··· Source material ···

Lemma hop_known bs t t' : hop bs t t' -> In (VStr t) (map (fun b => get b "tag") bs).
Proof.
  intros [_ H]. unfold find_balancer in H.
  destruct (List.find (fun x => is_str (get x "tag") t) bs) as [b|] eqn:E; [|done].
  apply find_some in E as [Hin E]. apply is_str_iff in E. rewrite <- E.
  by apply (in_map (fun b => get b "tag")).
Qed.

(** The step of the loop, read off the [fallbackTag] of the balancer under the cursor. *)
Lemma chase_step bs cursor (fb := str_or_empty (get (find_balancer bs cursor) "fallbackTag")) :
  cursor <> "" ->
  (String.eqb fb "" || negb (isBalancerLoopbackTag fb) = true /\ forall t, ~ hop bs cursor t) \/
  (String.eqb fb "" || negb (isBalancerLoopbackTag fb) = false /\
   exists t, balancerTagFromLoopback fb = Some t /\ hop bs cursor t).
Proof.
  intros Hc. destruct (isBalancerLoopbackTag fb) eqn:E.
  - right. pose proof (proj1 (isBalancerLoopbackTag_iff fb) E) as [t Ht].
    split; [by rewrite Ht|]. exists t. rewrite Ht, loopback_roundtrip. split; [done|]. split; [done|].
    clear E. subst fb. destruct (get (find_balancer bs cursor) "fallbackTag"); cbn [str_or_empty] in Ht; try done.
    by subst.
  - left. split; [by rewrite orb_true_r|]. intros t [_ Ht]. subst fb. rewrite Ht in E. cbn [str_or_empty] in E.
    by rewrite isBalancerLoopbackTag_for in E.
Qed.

···
··· Source material ···

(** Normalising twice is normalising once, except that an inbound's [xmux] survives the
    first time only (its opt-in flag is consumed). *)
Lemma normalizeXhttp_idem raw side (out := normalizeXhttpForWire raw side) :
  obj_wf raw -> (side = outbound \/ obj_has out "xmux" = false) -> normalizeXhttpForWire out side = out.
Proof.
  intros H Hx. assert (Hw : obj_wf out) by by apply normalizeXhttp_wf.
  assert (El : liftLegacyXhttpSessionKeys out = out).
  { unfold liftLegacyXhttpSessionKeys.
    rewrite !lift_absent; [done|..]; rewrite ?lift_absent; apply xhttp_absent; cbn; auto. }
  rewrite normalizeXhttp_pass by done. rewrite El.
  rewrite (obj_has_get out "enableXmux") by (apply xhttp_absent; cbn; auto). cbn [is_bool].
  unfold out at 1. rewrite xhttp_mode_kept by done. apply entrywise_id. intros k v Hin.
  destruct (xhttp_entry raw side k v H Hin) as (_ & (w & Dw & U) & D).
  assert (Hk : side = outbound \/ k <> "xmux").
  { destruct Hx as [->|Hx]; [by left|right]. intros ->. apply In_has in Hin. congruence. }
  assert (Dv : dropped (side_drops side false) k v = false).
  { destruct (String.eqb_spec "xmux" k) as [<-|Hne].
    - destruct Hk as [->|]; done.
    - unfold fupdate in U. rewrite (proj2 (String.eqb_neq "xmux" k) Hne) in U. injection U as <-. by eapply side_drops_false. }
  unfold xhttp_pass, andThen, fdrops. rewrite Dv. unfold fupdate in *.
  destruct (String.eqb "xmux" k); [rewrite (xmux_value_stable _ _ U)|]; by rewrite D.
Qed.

···

■ To do: I'd like the lines above from the one with "first time only" up to and including the one with "rewrite normalizeXhttp_pass by" copied exactly, with no other lines.

■ Task result:
    first time only (its opt-in flag is consumed). *)
Lemma normalizeXhttp_idem raw side (out := normalizeXhttpForWire raw side) :
  obj_wf raw -> (side = outbound \/ obj_has out "xmux" = false) -> normalizeXhttpForWire out side = out.
Proof.
  intros H Hx. assert (Hw : obj_wf out) by by apply normalizeXhttp_wf.
  assert (El : liftLegacyXhttpSessionKeys out = out).
  { unfold liftLegacyXhttpSessionKeys.
    rewrite !lift_absent; [done|..]; rewrite ?lift_absent; apply xhttp_absent; cbn; auto. }
  rewrite normalizeXhttp_pass by done. rewrite El.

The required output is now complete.